Semua peristiwa yang terjadi ketika hujan turun selalu menjadi yang tak terlupakan, begitu yang dipikirkan Bagong, apalagi peristiwa yang terjadi pertama kali bersamaan dengan rerintik suara hujan. Bagong lupa kapan terjadinya peristiwa itu. Adapun yang tergambar dalam ingatannya sekadar gubuk di tengah sawah. Tepat tatkala di tengah deras hujan yang rintiknya terhempas angin membasahi alas gubuk. 

Waktu itu, sepulang sekolah, Bagong mengayuh sepeda. Mendung sudah berkumpul sejak pagi, Bagong khawatir terjebak hujan, terlebih dia sendiri lupa membawa jas hujan. Ia memutuskan mengambil jalan pintas, yakni dengan melewati pematang sawah. Memang jalannya tidak semulus jalan utama, namun medan buruk yang ada di pematang sawah dapat memangkas setengah jam perjalanan pulang dari sekolah. Di tengah jalan pulang, gerimis mulai berjatuhan. 

Bagong menekan pedal kuat-kuat. Tubuhnya condong ke depan. Konon, tubuh yang condong ke depan sewaktu mengayuh sepeda bisa meningkatkan kecepatan. Bagong sudah hafal medan jalan pematang sawah. Setiap lobang dan genangan sudah tertanam di kepala. Begitu mudah Bagong melewati rintangan jalan. 

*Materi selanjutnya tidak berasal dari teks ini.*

(** C3. For a degradation state with "RI_far_NE" equal to [y] and no other
    resistance key, on a mapping with scalar volume fractions, a lithium
    inventory and a negative-electrode exchange-current density [j0],
    and [1 + y] not zero, [apply_degradation_state] completes and sets the
    negative electrode's exchange-current density to the original scaled
    by exactly [1 / (1 + y)]: a scalar [x] becomes the scalar
    [1 / (1 + y) * x]; anything else, a function, is kept as it is inside a
    wrapper with the factor [1 / (1 + y)]; and either way the new value
    gives, for any arguments, [1 / (1 + y)] times what the original gives.
    The positive electrode's exchange-current density is what it was. *)
Theorem RI_far_NE_scales_negative_electrode_only
    parameter_values degradation_state (y ncyc a b : float) (j0 : value obj) :
  Dict.get degradation_state "RI_far_NE" = Some y ->
  Dict.get degradation_state "RI_far_PE" = None ->
  Dict.get degradation_state "RI_electrolyte" = None ->
  Dict.get degradation_state "R0_addn [Ohm]" = None ->
  calc_lithium_inventory parameter_values = Ok ncyc ->
  Dict.get parameter_values (key_volume_fraction "Negative") = Some (VNum a) ->
  Dict.get parameter_values (key_volume_fraction "Positive") = Some (VNum b) ->
  Dict.get parameter_values (key_kinetic "Negative") = Some j0 ->
  (1 + y =? 0) = false ->
  exists parameter_values' j0',
    apply_degradation_state degradation_state parameter_values
      = (Ok tt, parameter_values')
    /\ Dict.get parameter_values' (key_kinetic "Negative") = Some j0'
    /\ j0' = _scale_param j0 (1 / (1 + y))
    /\ (forall x, j0 = VNum x -> j0' = VNum (1 / (1 + y) * x))
    /\ ((forall x, j0 <> VNum x) -> j0' = VScaled (1 / (1 + y)) j0)
    /\ (forall (A : Type) (call : obj -> A -> float) (args : A),
          value_at call j0' args = 1 / (1 + y) * value_at call j0 args)
    /\ Dict.get parameter_values' (key_kinetic "Positive")
       = Dict.get parameter_values (key_kinetic "Positive").
Proof.
  intros HNE HPE Hel HR0 Hcalc Ha Hb Hj0 Hy.
  assert (Hvals : exists vals,
    degradation_scaled_vals parameter_values degradation_state = Ok vals
    /\ Dict.unique vals = true
    /\ Dict.get vals (key_kinetic "Negative") = Some (_scale_param j0 (1 / (1 + y)))
    /\ Dict.get vals (key_kinetic "Positive") = None).
  { unfold degradation_scaled_vals. rewrite Hcalc, Hel, HR0. cbn [rbind].
    change volume_fraction_params
      with [key_volume_fraction "Negative"; key_volume_fraction "Positive"].
    change kinetic_params with [key_kinetic "Negative"; key_kinetic "Positive"].
    cbn [select_keys Py.zip combine apply_LAM apply_RI_far]. unfold Dict.lookup.
    rewrite Ha, Hb, HNE, HPE, Hj0. cbn [rbind].
    unfold float_div. rewrite Hy. cbn [rbind].
    destruct (Dict.get degradation_state "LAM_NE");
      destruct (Dict.get degradation_state "LAM_PE");
      cbn; eexists; repeat split. }
  destruct Hvals as (vals & Hvals & U & HvN & HvP).
  exists (Dict.update parameter_values vals), (_scale_param j0 (1 / (1 + y))).
  unfold apply_degradation_state, mwrite. rewrite Hvals. cbn [rbind].
  split; [reflexivity|].
  split; [rewrite DictFacts.get_update by assumption; now rewrite HvN|].
  split; [reflexivity|].
  split; [intros x ->; reflexivity|].
  split.
  { intros Hfun. destruct j0 as [x| |]; [destruct (Hfun x eq_refl)| |]; reflexivity. }
  split; [intros A call args; apply scale_param_at|].
  rewrite DictFacts.get_update by assumption. now rewrite HvP.
Qed.
(** * Intellium backend: authentication core

    Shallow embedding of [app/core/security.py], [app/api/auth.py],
    [app/middleware/rate_limit.py] and [app/middleware/error_handler.py].

    Python exceptions are modelled by the [result] type below; every
    function that can raise returns a [result], and a [try]/[except]
    becomes a [match] on it.  Time is a UTC timestamp in whole seconds
    (python-jose converts [datetime] claims with [calendar.timegm]).
    A signed token is modelled as an ideal MAC: the decoder accepts a
    [Jws] token only when it was produced with the very same secret. *)

From Stdlib Require Import String Ascii ZArith List Bool Lia Permutation.
Import ListNotations.
Open Scope string_scope.
Open Scope Z_scope.

(** ** Python exceptions and results *)

Inductive exc : Type :=
| JWTError                       (* jose.JWTError (bad signature, bad header, malformed) *)
| ExpiredSignatureError          (* jose: subclass of JWTError *)
| JWTClaimsError                 (* jose: subclass of JWTError *)
| ValidationError                (* pydantic.ValidationError *)
| HashError (msg : string)       (* passlib: ValueError on an unknown / malformed hash *)
| IntegrityError                 (* sqlalchemy.exc.IntegrityError, a SQLAlchemyError *)
| HTTPException (status_code : Z) (detail : string) (headers : list (string * string))
| RateLimitExceeded (limit : string).

Inductive result (A : Type) : Type :=
| Ok (a : A)
| Raise (e : exc).
Arguments Ok {A} a.
Arguments Raise {A} e.

Definition bind {A B} (r : result A) (k : A -> result B) : result B :=
  match r with
  | Ok a => k a
  | Raise e => Raise e
  end.

Notation "x <- r ;; k" := (bind r (fun x => k))
  (at level 61, r at next level, right associativity).

(** ** JSON claim sets: a Python [dict] with insertion order *)

Inductive jvalue : Type :=
| JStr (s : string)
| JInt (z : Z)
| JBool (b : bool)
| JNull.

Definition claims := list (string * jvalue).

(** [d.get(k)] *)
Fixpoint dict_get (k : string) (d : claims) : option jvalue :=
  match d with
  | [] => None
  | (k', v) :: d' => if String.eqb k k' then Some v else dict_get k d'
  end.

(** [d[k] = v]: an existing key keeps its position, a new key is appended *)
Fixpoint dict_set (k : string) (v : jvalue) (d : claims) : claims :=
  match d with
  | [] => [(k, v)]
  | (k', v') :: d' =>
      if String.eqb k k' then (k', v) :: d' else (k', v') :: dict_set k v d'
  end.

(** [d.update(u)] *)
Definition dict_update (d u : claims) : claims :=
  fold_left (fun acc kv => dict_set (fst kv) (snd kv) acc) u d.

(** ** Tokens (python-jose, HS256) *)

(** A bearer string is either a JWS produced by [jwt.encode] with some
    key and header algorithm, whose body is a JSON object ([Some c]) or
    some other JSON value ([None]), or a string that does not parse as a
    JWS at all. *)
Inductive token : Type :=
| Jws (key : string) (alg : string) (body : option claims)
| Garbage (raw : string).

Definition ALGORITHM := "HS256".

(** [jwt.encode(to_encode, key, algorithm=alg)] *)
Definition jwt_encode (c : claims) (key alg : string) : token :=
  Jws key alg (Some c).

(** jose's claim checks run by [jwt.decode] with default options
    (leeway 0): [exp] and [iat] must be integers, [exp < now] is expired,
    [sub] must be a string when present. *)
Definition validate_exp (now : Z) (c : claims) : result unit :=
  match dict_get "exp" c with
  | None => Ok tt
  | Some (JInt e) => if e <? now then Raise ExpiredSignatureError else Ok tt
  | Some _ => Raise JWTClaimsError
  end.

Definition validate_iat (c : claims) : result unit :=
  match dict_get "iat" c with
  | None => Ok tt
  | Some (JInt _) => Ok tt
  | Some _ => Raise JWTClaimsError
  end.

Definition validate_sub (c : claims) : result unit :=
  match dict_get "sub" c with
  | None => Ok tt
  | Some (JStr _) => Ok tt
  | Some _ => Raise JWTClaimsError
  end.

(** [jwt.decode(token, key, algorithms=algs)] at time [now] *)
Definition jwt_decode (key : string) (algs : list string) (now : Z) (t : token)
  : result claims :=
  match t with
  | Garbage _ => Raise JWTError
  | Jws k alg body =>
      if negb (existsb (String.eqb alg) algs) then Raise JWTError
      else if negb (String.eqb k key) then Raise JWTError
      else match body with
           | None => Raise JWTError
           | Some c =>
               _ <- validate_exp now c ;;
               _ <- validate_iat c ;;
               _ <- validate_sub c ;;
               Ok c
           end
  end.

(** ** Settings ([app/core/config.py]) *)

Record settings : Type := {
  SECRET_KEY : string;
  ACCESS_TOKEN_EXPIRE_MINUTES : Z
}.

Definition default_settings (secret : string) : settings :=
  {| SECRET_KEY := secret; ACCESS_TOKEN_EXPIRE_MINUTES := 30 |}.

Record TokenData : Type := { td_email : string }.

Section Security.

(** The [TokenData] schema lives in [app/schemas/auth.py]; whatever
    validation it applies to the [email] field is left open here. *)
Variable TokenData_email_ok : string -> bool.

Definition make_TokenData (email : string) : result TokenData :=
  if TokenData_email_ok email then Ok {| td_email := email |}
  else Raise ValidationError.

(** [create_access_token(data, expires_delta)], time in seconds;
    [expires_delta] is a [timedelta], falsy when zero. *)
Definition create_access_token (s : settings) (now : Z) (data : claims)
    (expires_delta : option Z) : token :=
  let expire :=
    match expires_delta with
    | Some d => if Z.eqb d 0 then now + ACCESS_TOKEN_EXPIRE_MINUTES s * 60
                else now + d
    | None => now + ACCESS_TOKEN_EXPIRE_MINUTES s * 60
    end in
  let to_encode := dict_update data [("exp", JInt expire); ("iat", JInt now)] in
  jwt_encode to_encode (SECRET_KEY s) ALGORITHM.

(** [create_refresh_token(data, expires_delta)] *)
Definition create_refresh_token (s : settings) (now : Z) (data : claims)
    (expires_delta : option Z) : token :=
  let delta := match expires_delta with
               | None => 7 * 24 * 3600
               | Some d => d
               end in
  let expire := now + delta in
  let to_encode := dict_update data [("exp", JInt expire); ("type", JStr "refresh")] in
  jwt_encode to_encode (SECRET_KEY s) ALGORITHM.

(** [decode_access_token(token)]: every [except] branch returns [None]. *)
Definition decode_access_token (s : settings) (now : Z) (t : token)
  : option TokenData :=
  match jwt_decode (SECRET_KEY s) [ALGORITHM] now t with
  | Raise _ => None
  | Ok payload =>
      match dict_get "sub" payload with
      | None | Some JNull => None
      | Some (JStr email) =>
          match make_TokenData email with
          | Ok td => Some td
          | Raise _ => None
          end
      | Some _ => None  (* unreachable: jose rejects a non-string sub *)
      end
  end.

End Security.

(** ** Decimal rendering of Python [int] (for f-strings) *)

Definition digit_ascii (d : Z) : ascii := ascii_of_nat (48 + Z.to_nat d).

Fixpoint digits_of_pos (fuel : nat) (n : Z) (acc : string) : string :=
  match fuel with
  | O => acc
  | S fuel' =>
      let acc' := String (digit_ascii (n mod 10)) acc in
      if n <? 10 then acc' else digits_of_pos fuel' (n / 10) acc'
  end.

(** [str(n)] *)
Definition str_of_Z (n : Z) : string :=
  if n <? 0 then "-" ++ digits_of_pos 64 (- n) ""
  else digits_of_pos 64 n "".

(** [s.lower()] on ASCII letters *)
Definition lower_ascii (c : ascii) : ascii :=
  let n := nat_of_ascii c in
  if (65 <=? n)%nat && (n <=? 90)%nat then ascii_of_nat (n + 32) else c.

Fixpoint lower (s : string) : string :=
  match s with
  | EmptyString => EmptyString
  | String c s' => String (lower_ascii c) (lower s')
  end.

(** ** The Credential Store ([app/models/user.py], SQLAlchemy session) *)

Record User : Type := {
  id : Z;
  email : string;
  hashed_password : string;
  full_name : option string;
  is_active : bool;
  is_superuser : bool
}.
(** * Lobster CLI: mode adapter, resume path and workflows.run

    A shallow embedding of the command-line front end of the lobster
    pipeline shell ([runCli], [handleRun], [handleResume],
    [parseModeAndStrip], [writeToolEnvelope]) and of the [workflows.run]
    command, together with the properties the specification states
    about them. *)

From Stdlib Require Import ZArith List String Ascii Bool Lia.
From Stdlib Require Import DecimalString DecimalZ.
From stdpp Require Import base gmap strings.
Import ListNotations.

Local Open Scope string_scope.
Local Open Scope list_scope.
Local Open Scope Z_scope.

(** ** JSON values

    Items flowing between stages, envelopes and token payloads are JSON
    values.  Numbers are integers here; an object is the ordered list of
    its own properties. *)

Module Json.

Unset Elimination Schemes.
Inductive t : Type :=
| JNull
| JBool (b : bool)
| JNum (n : Z)
| JStr (s : string)
| JArr (xs : list t)
| JObj (kvs : list (string * t)).
Set Elimination Schemes.

(** Induction principle that reaches the elements of arrays and the
    property values of objects. *)
Definition t_ind (P : t -> Prop)
    (fnull : P JNull)
    (fbool : forall b, P (JBool b))
    (fnum : forall n, P (JNum n))
    (fstr : forall s, P (JStr s))
    (farr : forall xs, Forall P xs -> P (JArr xs))
    (fobj : forall kvs, Forall (fun kv => P (snd kv)) kvs -> P (JObj kvs)) :
    forall v, P v :=
  fix go (v : t) : P v :=
    match v with
    | JNull => fnull
    | JBool b => fbool b
    | JNum n => fnum n
    | JStr s => fstr s
    | JArr xs =>
        farr xs ((fix all (l : list t) : Forall P l :=
                    match l with
                    | [] => List.Forall_nil _
                    | x :: l' => @List.Forall_cons _ P x l' (go x) (all l')
                    end) xs)
    | JObj kvs =>
        fobj kvs ((fix all (l : list (string * t)) : Forall (fun kv => P (snd kv)) l :=
                     match l with
                     | [] => List.Forall_nil _
                     | kv :: l' => @List.Forall_cons _ (fun kv => P (snd kv)) kv l' (go (snd kv)) (all l')
                     end) kvs)
    end.

(** [o[k]] on an object literal: the value of own property [k], or
    [None] for JavaScript's [undefined]. *)
Fixpoint lookupProp (k : string) (kvs : list (string * t)) : option t :=
  match kvs with
  | [] => None
  | (k', v) :: rest => if String.eqb k' k then Some v else lookupProp k rest
  end.

(** [v?.k]: property access that tolerates [null]; numbers, booleans and
    arrays have no such own property, and the only keys looked up
    ([type], [items], [prompt]) are not properties of strings. *)
Definition get (v : t) (k : string) : option t :=
  match v with
  | JObj kvs => lookupProp k kvs
  | _ => None
  end.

Saat sedang fokus menatap jalan, dari kejauhan Bagong melihat seorang wanita sedang menuntun sepeda di tengah guyur gerimis. Lamat-lamat akhirnya terlihat, Bagong menebak, mungkin yang menuntun sepeda adalah teman sekelasnya, Esthi. Sebab, rambut pendek yang ditahan bahu bidang seperti itu hanya milik Esthi seorang. Dari caranya berjalan pun sudah kelihatan.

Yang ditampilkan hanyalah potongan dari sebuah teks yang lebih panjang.